[Start of section]

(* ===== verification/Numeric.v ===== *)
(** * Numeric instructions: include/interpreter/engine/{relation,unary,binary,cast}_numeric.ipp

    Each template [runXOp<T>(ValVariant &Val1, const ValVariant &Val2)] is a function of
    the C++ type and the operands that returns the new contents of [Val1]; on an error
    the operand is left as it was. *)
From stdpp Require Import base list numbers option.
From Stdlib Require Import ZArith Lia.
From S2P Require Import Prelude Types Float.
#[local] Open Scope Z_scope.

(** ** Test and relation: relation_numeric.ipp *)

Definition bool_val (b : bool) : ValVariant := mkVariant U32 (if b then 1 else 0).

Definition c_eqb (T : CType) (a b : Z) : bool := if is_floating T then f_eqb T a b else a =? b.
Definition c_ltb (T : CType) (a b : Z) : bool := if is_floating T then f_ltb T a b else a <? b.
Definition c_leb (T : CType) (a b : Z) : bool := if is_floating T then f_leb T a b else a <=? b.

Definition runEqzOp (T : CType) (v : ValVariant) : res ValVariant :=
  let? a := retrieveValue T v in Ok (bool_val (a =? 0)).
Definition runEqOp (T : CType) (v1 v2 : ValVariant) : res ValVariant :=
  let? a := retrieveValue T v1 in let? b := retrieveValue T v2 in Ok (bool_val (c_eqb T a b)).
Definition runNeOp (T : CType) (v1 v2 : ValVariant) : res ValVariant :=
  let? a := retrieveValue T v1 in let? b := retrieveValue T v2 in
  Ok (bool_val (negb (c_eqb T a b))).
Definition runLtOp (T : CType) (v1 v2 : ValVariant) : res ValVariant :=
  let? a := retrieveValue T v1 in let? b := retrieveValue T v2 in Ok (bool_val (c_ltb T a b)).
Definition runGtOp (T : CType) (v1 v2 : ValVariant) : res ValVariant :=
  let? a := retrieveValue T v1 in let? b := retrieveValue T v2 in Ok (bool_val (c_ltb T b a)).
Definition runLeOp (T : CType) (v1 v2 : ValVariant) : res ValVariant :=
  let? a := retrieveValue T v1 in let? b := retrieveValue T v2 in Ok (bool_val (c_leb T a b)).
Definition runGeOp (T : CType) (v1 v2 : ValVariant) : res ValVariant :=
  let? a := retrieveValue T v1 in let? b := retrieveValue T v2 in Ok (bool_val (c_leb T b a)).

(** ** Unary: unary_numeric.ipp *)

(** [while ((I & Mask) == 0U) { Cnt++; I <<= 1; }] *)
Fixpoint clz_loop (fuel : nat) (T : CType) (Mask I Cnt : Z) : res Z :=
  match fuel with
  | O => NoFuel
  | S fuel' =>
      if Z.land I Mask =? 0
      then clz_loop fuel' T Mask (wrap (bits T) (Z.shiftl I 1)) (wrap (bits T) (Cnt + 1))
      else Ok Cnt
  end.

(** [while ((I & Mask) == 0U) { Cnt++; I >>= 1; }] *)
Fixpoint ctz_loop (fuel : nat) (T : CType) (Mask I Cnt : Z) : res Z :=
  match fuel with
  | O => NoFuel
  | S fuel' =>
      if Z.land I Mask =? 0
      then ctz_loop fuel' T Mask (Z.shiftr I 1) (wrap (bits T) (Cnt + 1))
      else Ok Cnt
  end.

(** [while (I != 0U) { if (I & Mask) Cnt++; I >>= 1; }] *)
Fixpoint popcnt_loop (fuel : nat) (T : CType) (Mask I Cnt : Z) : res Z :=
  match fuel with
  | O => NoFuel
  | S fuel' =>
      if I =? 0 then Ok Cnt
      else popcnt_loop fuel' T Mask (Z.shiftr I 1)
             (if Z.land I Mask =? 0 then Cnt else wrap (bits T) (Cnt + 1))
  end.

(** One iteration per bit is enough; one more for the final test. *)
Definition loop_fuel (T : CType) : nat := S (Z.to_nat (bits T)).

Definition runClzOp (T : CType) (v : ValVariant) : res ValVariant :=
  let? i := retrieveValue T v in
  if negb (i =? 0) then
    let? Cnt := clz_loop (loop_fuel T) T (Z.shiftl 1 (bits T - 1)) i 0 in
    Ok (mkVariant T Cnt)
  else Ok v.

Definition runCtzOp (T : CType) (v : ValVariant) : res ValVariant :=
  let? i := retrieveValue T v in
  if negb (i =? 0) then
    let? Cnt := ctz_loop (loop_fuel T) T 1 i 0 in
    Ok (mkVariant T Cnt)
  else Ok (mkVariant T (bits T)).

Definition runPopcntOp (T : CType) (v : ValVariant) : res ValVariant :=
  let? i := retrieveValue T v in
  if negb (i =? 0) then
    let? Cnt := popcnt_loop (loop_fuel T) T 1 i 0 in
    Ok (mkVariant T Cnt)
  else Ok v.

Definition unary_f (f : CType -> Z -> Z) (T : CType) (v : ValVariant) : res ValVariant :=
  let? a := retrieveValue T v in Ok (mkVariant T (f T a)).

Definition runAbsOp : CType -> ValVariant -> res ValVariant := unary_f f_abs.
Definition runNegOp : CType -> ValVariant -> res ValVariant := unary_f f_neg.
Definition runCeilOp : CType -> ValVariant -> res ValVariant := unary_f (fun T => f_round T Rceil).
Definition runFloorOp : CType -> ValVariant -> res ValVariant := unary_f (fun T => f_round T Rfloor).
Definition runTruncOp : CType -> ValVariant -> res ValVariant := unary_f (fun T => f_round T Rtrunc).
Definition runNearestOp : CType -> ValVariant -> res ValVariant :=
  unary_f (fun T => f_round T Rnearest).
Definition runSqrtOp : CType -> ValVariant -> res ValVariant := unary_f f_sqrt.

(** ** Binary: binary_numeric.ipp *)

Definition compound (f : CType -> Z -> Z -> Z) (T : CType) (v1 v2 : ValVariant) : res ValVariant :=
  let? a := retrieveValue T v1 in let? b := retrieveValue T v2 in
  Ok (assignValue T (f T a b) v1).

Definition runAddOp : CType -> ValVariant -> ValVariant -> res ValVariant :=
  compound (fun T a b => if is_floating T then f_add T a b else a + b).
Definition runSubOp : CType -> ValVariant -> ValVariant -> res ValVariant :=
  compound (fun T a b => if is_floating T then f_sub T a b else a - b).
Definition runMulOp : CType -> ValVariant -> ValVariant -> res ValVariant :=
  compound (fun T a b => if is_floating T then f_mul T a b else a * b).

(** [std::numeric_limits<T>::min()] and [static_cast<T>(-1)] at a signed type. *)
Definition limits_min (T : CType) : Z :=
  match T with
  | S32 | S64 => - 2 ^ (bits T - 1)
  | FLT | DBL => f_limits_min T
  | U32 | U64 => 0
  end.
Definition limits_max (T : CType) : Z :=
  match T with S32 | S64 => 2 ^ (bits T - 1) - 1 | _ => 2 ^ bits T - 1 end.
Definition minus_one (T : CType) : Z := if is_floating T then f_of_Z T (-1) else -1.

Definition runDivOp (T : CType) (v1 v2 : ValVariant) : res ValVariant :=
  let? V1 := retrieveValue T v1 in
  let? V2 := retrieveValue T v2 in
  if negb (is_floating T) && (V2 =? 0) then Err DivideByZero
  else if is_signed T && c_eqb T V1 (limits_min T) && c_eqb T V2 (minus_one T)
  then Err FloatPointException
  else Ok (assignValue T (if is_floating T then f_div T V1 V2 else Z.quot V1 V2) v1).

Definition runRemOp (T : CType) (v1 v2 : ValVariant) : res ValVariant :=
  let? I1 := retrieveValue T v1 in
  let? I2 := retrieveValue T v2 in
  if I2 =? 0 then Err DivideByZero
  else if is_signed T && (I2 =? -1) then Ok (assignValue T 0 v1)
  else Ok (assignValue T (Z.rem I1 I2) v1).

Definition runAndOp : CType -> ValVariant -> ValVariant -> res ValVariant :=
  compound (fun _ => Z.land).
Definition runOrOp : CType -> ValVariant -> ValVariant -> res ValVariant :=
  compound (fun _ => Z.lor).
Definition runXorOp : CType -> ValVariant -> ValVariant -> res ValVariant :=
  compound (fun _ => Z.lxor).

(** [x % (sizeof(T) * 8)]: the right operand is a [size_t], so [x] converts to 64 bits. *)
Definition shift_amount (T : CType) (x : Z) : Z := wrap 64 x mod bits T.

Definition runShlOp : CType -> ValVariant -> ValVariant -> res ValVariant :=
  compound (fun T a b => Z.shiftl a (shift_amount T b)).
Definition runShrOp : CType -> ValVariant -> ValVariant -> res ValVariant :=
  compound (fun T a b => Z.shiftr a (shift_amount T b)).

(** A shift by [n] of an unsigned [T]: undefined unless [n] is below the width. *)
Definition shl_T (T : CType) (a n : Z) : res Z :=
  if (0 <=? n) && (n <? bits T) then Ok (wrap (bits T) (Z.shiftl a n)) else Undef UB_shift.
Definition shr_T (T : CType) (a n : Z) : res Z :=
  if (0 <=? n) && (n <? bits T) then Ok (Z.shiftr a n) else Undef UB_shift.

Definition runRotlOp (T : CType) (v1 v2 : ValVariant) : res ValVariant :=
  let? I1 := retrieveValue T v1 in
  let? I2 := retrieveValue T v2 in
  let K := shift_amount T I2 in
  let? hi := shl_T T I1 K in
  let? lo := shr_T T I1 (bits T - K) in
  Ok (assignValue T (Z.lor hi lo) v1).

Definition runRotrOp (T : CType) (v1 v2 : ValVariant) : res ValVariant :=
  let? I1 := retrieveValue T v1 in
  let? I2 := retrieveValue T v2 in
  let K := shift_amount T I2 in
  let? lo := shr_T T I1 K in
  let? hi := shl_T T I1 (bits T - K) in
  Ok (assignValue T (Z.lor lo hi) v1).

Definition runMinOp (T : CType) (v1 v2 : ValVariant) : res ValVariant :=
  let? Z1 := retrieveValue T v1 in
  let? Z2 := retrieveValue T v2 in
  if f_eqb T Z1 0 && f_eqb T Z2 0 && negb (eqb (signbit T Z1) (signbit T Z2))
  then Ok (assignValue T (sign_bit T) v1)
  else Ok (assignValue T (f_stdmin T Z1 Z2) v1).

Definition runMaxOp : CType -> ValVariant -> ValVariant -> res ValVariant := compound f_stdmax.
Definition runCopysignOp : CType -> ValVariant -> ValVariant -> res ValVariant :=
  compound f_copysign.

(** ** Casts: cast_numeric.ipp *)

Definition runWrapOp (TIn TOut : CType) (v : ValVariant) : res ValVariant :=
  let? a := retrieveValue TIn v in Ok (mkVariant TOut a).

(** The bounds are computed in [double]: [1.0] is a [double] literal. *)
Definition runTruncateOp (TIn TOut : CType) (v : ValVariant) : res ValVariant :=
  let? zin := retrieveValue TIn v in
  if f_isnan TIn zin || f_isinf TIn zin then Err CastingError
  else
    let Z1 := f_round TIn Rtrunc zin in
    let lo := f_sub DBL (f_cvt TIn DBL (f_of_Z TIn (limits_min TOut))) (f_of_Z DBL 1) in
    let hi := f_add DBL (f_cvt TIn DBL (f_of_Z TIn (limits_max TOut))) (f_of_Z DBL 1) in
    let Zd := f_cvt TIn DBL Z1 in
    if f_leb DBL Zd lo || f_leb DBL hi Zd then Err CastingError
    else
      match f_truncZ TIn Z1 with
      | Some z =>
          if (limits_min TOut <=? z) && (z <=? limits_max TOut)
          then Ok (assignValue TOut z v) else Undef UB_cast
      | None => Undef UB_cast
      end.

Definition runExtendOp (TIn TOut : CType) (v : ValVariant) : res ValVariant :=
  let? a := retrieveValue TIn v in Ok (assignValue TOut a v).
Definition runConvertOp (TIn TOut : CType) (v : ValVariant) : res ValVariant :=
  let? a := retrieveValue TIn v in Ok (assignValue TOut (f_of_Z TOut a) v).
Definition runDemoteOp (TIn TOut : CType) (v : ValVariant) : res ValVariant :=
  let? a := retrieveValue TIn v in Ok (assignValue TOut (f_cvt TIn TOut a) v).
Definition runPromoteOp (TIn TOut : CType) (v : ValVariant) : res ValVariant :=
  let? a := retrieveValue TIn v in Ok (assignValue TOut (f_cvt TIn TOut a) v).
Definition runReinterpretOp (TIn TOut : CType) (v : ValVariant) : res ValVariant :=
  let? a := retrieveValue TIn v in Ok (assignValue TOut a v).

[End of section]

▸ **Work order**:
In the records above, which lines hold the string "Mask"? Copy each one.

▸ **Answer for this exercise**:
(** [while ((I & Mask) == 0U) { Cnt++; I <<= 1; }] *)
Fixpoint clz_loop (fuel : nat) (T : CType) (Mask I Cnt : Z) : res Z :=
      if Z.land I Mask =? 0
      then clz_loop fuel' T Mask (wrap (bits T) (Z.shiftl I 1)) (wrap (bits T) (Cnt + 1))
(** [while ((I & Mask) == 0U) { Cnt++; I >>= 1; }] *)
Fixpoint ctz_loop (fuel : nat) (T : CType) (Mask I Cnt : Z) : res Z :=
      if Z.land I Mask =? 0
      then ctz_loop fuel' T Mask (Z.shiftr I 1) (wrap (bits T) (Cnt + 1))
(** [while (I != 0U) { if (I & Mask) Cnt++; I >>= 1; }] *)
Fixpoint popcnt_loop (fuel : nat) (T : CType) (Mask I Cnt : Z) : res Z :=
      else popcnt_loop fuel' T Mask (Z.shiftr I 1)
             (if Z.land I Mask =? 0 then Cnt else wrap (bits T) (Cnt + 1))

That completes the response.